Migration to International Financial Reporting Standard (IFRS) 9, or its local equivalent, is likely to create operational challenges across many of Asia-Pacific's (APAC) banking systems. These issues would have a negative initial effect on capital, and potentially raise the volatility of earnings and regulatory capital ratios, says Fitch Ratings.
IFRS 9 is one of the more significant accounting changes that banks are facing, and will be implemented in 2018 for most major APAC markets. It requires banks to switch to recognizing and providing for expected credit losses (ECL) on financial assets, rather than the current practice of providing only when losses are incurred.
IFRS 9 will also change the way that banks account for a wide range of financial assets. Fitch expects the adoption of the new standard to lead to greater provisioning and earlier recognition of credit losses, which will have an impact on banks' financial statements and regulatory capital.

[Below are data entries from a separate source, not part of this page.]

Lemma sum_of_app (counter : stats -> Z) (l1 l2 : list stats) :
  sum_of counter (l1 ++ l2) = sum_of counter l1 + sum_of counter l2.
Proof. unfold sum_of. induction l1 as [|st l1 IH]; simpl; lia. Qed.

Lemma totals_of_snoc (l : list stats) (st : stats) :
  totals_of (l ++ [st]) = Main.add_stats (totals_of l) st.
Proof.
  unfold totals_of, Main.add_stats. simpl. rewrite !sum_of_app. simpl.
  f_equal; lia.
Qed.

Lemma analyse_folder_acc (disk : gmap string Db.table) (db_files : list string)
    (all_stats seen : list stats) :
  fold_left
    (fun (acc : list stats * Main.folder_totals) db_file =>
       let (all_stats, folder_totals) := acc in
       match AiStudio.get_stats db_file (disk !! db_file) with
       | None => (all_stats, folder_totals)
       | Some stats => (all_stats ++ [stats], Main.add_stats folder_totals stats)
       end)
    db_files (all_stats ++ seen, totals_of seen)
  = (all_stats ++ seen ++ records disk db_files,
     totals_of (seen ++ records disk db_files)).
Proof.
  revert seen. induction db_files as [|f l IH]; intros seen.
  - simpl. by rewrite app_nil_r.
  - cbn [fold_left]. unfold records. cbn [omap list_omap].
    fold (records disk l).
    destruct (AiStudio.get_stats f (disk !! f)) as [st|].
    + rewrite <- totals_of_snoc, <- app_assoc. rewrite IH.
      by rewrite <- !app_assoc.
    + apply IH.
Qed.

Moving to an expected-loss approach will require significant process changes, including greater integration of credit risk management and internal accounting systems. Banks will also need more data on how portfolios perform though the credit cycle, and will need to build complex models of expected losses. The transition is likely to be more operationally manageable in sophisticated banking systems where there is better access to robust data.
Too early to estimate full effects
It is too early to estimate the full effects of IFRS 9 on provisions, profitability and capital, as banks have been reluctant to disclose much beyond acknowledging that provisioning will need to be raised. For some markets, the change in accounting standards is happening at a time when banks are struggling to meet progressive increases in minimum capital requirements as Basel III is phased in.
In India, for example, it is possible that the local equivalent of IFRS 9 could be delayed. This is due to challenges faced by the banking system in meeting the capital required by end-March 2019 relating to the Basel III standards - currently estimated at around US$90 billion.
Banking systems that have been characterized by under-reporting of impaired assets also look vulnerable to the potential rise in provisioning. In China, banks are required to make provisions on reported loans at rates higher than in most other jurisdictions, but IFRS 9 could still expose asset-quality problems that Fitch has long highlighted - given the amount of non-loan credit disguised as financial assets.
In contrast, there are some countries in the region where the financial impact of IFRS 9 for banks could be softened by regulatory framework practices. These include Australia, Hong Kong, Korea, Malaysia, the Philippines, Singapore and Taiwan.
Banks will still face provisioning pressures in these markets, but their current regulatory frameworks either already involve elements of the expected-loss approach or banks hold reserves that regulators did not allow them to fully release when IAS 39 was introduced.
Regulators in most of these countries have also been progressively forcing banks to hold higher reserves, which will provide a buffer against potential losses. Nevertheless, the impact from moving to ECL is likely to vary from bank to bank even in the most prepared systems, reflecting the underlying riskiness of their assets and their own internal system capabilities.